━━ DATA SHOWN

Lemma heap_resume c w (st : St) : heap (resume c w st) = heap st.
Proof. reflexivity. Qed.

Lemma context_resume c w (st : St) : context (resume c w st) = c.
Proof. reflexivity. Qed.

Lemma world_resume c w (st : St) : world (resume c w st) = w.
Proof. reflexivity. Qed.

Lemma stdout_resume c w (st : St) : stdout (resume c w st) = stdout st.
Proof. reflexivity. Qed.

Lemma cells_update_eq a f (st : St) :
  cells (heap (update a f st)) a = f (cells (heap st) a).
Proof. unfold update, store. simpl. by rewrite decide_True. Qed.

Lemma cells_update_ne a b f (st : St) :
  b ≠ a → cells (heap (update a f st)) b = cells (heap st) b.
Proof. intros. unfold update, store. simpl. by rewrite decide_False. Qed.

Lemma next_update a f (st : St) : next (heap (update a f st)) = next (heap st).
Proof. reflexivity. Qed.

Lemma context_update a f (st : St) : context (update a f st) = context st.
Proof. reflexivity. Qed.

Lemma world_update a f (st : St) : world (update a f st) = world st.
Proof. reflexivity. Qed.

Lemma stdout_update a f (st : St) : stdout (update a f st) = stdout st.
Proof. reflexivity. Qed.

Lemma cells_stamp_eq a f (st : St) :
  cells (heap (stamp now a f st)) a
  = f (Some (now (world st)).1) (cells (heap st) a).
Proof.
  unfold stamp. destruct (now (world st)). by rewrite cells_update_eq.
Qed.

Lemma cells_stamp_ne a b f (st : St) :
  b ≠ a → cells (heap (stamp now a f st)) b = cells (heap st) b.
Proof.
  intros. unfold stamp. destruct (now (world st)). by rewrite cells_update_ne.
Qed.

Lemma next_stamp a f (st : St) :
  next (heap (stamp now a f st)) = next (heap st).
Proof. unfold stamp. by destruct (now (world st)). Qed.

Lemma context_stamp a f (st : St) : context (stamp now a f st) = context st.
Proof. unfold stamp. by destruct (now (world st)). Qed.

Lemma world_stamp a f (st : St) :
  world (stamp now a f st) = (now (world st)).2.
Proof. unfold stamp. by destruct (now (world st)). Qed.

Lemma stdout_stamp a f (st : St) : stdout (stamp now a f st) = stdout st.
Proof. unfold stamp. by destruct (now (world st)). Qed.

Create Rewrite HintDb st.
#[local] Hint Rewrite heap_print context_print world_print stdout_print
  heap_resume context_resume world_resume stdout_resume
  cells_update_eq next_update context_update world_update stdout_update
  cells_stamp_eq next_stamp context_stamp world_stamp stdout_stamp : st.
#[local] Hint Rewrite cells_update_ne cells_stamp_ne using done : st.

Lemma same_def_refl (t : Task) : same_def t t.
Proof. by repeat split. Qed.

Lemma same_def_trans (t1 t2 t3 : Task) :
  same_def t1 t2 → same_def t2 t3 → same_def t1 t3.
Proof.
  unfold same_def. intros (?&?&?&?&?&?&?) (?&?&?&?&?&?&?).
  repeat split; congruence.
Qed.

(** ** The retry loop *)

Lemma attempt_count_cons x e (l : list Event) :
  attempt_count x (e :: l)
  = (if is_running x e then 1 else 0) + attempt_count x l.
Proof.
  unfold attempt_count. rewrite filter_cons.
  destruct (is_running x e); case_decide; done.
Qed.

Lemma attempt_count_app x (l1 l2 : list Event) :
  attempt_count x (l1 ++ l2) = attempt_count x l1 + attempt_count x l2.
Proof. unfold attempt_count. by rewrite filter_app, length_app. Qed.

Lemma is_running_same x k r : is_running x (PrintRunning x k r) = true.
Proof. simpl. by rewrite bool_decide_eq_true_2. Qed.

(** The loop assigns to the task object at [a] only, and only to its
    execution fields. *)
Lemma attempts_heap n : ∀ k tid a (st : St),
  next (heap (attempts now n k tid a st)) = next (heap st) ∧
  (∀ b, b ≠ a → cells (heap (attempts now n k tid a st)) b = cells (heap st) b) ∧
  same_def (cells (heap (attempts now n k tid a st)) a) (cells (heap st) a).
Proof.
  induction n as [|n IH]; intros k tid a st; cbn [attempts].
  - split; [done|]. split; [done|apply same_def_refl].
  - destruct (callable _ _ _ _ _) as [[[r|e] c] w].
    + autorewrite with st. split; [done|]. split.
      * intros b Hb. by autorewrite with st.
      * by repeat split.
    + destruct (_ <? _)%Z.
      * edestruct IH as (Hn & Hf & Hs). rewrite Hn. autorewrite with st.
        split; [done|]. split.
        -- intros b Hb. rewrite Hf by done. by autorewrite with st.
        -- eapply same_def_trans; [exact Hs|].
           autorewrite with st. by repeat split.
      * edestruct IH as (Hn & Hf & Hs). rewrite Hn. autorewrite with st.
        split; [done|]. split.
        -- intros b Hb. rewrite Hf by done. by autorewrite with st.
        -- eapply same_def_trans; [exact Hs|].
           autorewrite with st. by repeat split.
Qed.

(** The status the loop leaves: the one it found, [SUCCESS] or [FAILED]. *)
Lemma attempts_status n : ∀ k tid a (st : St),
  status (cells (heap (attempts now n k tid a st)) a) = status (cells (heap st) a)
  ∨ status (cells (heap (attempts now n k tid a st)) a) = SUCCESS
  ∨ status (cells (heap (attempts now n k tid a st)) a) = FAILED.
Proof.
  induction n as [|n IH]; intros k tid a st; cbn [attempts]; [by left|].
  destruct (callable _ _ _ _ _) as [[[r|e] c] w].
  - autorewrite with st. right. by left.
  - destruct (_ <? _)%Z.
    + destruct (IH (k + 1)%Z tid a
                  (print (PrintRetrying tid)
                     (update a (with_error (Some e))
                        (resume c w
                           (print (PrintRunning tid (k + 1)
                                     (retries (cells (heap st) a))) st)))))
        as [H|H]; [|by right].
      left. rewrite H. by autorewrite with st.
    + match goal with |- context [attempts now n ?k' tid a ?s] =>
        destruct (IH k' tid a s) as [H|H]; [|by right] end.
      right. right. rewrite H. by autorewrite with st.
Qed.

━━━━
━━ DATA SHOWN

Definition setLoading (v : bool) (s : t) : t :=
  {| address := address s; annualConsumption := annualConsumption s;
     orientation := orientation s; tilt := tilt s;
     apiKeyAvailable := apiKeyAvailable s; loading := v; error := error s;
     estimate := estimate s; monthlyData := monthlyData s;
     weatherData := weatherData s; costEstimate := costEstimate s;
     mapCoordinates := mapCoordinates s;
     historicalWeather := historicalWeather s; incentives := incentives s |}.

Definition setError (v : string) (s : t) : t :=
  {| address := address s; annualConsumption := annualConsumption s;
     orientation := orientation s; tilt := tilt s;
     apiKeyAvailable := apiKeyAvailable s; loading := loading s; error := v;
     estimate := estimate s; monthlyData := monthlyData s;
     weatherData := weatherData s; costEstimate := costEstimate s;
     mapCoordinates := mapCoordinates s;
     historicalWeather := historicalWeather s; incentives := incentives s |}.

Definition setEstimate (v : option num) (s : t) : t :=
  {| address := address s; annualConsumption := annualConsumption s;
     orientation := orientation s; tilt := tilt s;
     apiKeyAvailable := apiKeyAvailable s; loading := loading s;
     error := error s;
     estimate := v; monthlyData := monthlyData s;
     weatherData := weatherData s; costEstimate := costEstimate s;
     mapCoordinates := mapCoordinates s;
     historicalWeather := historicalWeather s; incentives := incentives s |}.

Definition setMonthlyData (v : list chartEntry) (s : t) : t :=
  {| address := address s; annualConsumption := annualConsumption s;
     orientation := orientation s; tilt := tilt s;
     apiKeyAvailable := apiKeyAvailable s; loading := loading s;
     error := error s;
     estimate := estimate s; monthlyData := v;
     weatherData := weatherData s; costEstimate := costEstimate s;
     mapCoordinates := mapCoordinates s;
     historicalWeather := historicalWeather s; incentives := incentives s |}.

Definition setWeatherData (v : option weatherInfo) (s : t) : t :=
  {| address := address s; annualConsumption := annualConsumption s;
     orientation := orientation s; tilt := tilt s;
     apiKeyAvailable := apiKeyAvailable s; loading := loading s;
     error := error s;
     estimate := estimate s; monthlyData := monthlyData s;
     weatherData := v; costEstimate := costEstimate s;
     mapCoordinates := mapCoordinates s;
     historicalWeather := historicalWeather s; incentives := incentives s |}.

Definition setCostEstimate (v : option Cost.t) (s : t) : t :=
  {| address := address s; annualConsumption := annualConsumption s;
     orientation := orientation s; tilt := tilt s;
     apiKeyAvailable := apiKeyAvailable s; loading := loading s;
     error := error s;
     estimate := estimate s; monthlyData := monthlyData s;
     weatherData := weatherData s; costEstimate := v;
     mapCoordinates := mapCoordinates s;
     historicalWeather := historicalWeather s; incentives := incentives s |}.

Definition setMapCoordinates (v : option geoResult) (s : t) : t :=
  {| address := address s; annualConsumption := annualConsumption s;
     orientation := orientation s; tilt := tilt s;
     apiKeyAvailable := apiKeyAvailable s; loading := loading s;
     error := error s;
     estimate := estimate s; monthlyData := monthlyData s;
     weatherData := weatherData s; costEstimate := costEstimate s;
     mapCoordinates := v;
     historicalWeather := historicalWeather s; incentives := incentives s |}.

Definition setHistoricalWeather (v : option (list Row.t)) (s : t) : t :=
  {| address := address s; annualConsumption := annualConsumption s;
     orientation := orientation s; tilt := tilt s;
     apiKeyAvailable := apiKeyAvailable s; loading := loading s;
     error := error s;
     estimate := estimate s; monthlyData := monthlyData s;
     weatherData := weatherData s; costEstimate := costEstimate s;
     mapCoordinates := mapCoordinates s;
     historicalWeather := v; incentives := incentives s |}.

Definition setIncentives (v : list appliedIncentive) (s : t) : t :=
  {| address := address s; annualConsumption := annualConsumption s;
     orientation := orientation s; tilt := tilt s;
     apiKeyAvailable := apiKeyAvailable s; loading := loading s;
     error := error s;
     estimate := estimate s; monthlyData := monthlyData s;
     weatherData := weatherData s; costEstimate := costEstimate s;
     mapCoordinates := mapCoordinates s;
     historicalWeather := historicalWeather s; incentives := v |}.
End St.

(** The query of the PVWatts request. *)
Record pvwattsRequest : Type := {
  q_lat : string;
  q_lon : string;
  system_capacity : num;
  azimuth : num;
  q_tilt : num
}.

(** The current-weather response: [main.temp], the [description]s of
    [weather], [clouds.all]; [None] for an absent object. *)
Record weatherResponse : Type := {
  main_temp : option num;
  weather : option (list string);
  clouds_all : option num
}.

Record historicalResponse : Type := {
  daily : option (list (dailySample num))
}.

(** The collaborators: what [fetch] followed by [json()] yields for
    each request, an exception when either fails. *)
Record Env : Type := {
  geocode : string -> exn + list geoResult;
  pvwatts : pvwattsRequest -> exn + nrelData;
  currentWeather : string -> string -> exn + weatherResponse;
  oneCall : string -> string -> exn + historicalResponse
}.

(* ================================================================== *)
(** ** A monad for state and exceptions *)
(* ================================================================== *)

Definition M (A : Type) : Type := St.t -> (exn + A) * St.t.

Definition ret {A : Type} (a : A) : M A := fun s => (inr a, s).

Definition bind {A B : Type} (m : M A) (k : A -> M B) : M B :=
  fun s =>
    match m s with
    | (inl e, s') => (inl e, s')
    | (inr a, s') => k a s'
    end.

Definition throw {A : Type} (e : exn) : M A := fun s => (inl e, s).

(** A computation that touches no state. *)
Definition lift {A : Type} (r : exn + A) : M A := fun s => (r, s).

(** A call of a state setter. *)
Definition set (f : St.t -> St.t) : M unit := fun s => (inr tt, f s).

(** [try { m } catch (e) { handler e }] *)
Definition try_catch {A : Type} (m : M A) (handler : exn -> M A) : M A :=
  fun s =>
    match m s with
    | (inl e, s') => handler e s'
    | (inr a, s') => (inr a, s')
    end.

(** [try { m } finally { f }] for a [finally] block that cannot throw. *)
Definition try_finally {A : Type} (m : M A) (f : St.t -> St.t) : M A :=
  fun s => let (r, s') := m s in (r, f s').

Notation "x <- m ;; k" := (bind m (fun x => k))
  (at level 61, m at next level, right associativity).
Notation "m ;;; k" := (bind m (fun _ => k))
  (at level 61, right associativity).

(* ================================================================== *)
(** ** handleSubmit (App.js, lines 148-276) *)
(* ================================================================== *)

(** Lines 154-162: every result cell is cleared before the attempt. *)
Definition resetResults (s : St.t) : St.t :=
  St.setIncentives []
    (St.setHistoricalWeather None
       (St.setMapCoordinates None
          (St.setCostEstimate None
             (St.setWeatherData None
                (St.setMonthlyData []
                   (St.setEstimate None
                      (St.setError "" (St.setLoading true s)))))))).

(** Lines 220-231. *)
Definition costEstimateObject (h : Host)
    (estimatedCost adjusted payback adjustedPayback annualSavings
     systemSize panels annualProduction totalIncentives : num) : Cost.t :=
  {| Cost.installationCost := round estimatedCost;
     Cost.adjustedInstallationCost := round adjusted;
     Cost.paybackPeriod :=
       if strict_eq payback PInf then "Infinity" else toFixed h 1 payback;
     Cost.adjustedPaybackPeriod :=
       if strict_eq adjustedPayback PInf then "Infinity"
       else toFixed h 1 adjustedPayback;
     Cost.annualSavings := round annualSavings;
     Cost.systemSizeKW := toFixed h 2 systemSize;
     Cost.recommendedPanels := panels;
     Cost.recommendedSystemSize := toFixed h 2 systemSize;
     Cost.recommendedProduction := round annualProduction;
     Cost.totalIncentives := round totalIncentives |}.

━━━━

> [DESCRIPTION OF THE TASK]: Find "Definition costEstimateObject (h : Host)" in the entries above and copy that whole line exactly, then each line after it through the line that contains "if strict_eq payback".

> [WRITTEN RESPONSE]:
Definition costEstimateObject (h : Host)
    (estimatedCost adjusted payback adjustedPayback annualSavings
     systemSize panels annualProduction totalIncentives : num) : Cost.t :=
  {| Cost.installationCost := round estimatedCost;
     Cost.adjustedInstallationCost := round adjusted;
     Cost.paybackPeriod :=
       if strict_eq payback PInf then "Infinity" else toFixed h 1 payback;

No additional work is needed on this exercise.